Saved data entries
******************************
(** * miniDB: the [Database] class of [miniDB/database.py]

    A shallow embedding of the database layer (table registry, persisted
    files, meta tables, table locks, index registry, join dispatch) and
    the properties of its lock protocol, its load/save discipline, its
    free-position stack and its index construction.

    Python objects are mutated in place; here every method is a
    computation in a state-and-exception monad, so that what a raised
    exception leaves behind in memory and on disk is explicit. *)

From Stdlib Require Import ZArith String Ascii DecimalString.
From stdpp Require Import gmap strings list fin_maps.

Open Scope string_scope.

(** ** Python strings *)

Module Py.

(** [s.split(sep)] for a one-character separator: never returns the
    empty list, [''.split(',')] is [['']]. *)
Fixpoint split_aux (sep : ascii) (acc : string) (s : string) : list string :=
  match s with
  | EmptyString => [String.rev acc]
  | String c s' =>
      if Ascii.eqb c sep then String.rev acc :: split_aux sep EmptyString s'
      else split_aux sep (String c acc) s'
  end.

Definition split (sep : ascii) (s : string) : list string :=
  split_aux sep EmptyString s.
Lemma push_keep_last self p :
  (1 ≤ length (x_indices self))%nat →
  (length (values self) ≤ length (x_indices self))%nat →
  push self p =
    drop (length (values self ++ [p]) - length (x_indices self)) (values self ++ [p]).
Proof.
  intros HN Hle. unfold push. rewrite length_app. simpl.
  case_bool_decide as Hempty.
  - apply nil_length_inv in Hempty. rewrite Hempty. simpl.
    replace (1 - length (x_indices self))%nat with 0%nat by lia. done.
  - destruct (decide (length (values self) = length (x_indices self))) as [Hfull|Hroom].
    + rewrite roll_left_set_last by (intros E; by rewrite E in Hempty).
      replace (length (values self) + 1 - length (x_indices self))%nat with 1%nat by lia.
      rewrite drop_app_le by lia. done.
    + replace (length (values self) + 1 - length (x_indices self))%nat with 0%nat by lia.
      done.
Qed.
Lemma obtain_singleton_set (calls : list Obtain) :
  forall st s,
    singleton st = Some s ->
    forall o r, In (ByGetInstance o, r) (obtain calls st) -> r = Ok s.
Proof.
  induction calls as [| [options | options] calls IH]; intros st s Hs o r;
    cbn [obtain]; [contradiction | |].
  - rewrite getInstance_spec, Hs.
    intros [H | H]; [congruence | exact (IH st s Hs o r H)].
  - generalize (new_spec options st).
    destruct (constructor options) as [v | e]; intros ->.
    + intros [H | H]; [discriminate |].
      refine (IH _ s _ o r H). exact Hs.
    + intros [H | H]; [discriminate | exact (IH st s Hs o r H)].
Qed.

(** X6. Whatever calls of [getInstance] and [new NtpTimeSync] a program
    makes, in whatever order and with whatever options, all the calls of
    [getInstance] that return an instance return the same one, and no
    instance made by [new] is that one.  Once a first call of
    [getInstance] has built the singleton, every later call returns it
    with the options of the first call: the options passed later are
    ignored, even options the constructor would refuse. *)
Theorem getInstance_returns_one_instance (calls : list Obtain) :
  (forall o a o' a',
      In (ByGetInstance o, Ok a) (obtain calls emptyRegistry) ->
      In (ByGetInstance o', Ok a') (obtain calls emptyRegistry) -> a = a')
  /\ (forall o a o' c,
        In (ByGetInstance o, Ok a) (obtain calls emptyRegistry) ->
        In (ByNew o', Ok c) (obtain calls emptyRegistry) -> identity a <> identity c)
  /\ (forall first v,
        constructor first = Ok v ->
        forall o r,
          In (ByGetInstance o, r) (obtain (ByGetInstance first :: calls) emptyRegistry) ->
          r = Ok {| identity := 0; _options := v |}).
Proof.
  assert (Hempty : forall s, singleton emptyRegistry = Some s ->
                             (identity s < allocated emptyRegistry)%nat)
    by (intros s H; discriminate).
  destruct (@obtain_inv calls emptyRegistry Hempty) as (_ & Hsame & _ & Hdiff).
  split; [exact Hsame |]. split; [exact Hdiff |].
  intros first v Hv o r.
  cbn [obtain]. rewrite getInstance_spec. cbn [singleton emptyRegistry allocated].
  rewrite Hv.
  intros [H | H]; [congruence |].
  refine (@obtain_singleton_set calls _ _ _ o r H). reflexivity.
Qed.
******************************
§ **What the task requires**: Could you please copy the lines above exactly, beginning at the first and ending at the line that contains "case_bool_decide as Hempty."?

§ **Answer box**:
(** * miniDB: the [Database] class of [miniDB/database.py]

    A shallow embedding of the database layer (table registry, persisted
    files, meta tables, table locks, index registry, join dispatch) and
    the properties of its lock protocol, its load/save discipline, its
    free-position stack and its index construction.

    Python objects are mutated in place; here every method is a
    computation in a state-and-exception monad, so that what a raised
    exception leaves behind in memory and on disk is explicit. *)

From Stdlib Require Import ZArith String Ascii DecimalString.
From stdpp Require Import gmap strings list fin_maps.

Open Scope string_scope.

(** ** Python strings *)

Module Py.

(** [s.split(sep)] for a one-character separator: never returns the
    empty list, [''.split(',')] is [['']]. *)
Fixpoint split_aux (sep : ascii) (acc : string) (s : string) : list string :=
  match s with
  | EmptyString => [String.rev acc]
  | String c s' =>
      if Ascii.eqb c sep then String.rev acc :: split_aux sep EmptyString s'
      else split_aux sep (String c acc) s'
  end.

Definition split (sep : ascii) (s : string) : list string :=
  split_aux sep EmptyString s.
Lemma push_keep_last self p :
  (1 ≤ length (x_indices self))%nat →
  (length (values self) ≤ length (x_indices self))%nat →
  push self p =
    drop (length (values self ++ [p]) - length (x_indices self)) (values self ++ [p]).
Proof.
  intros HN Hle. unfold push. rewrite length_app. simpl.
  case_bool_decide as Hempty.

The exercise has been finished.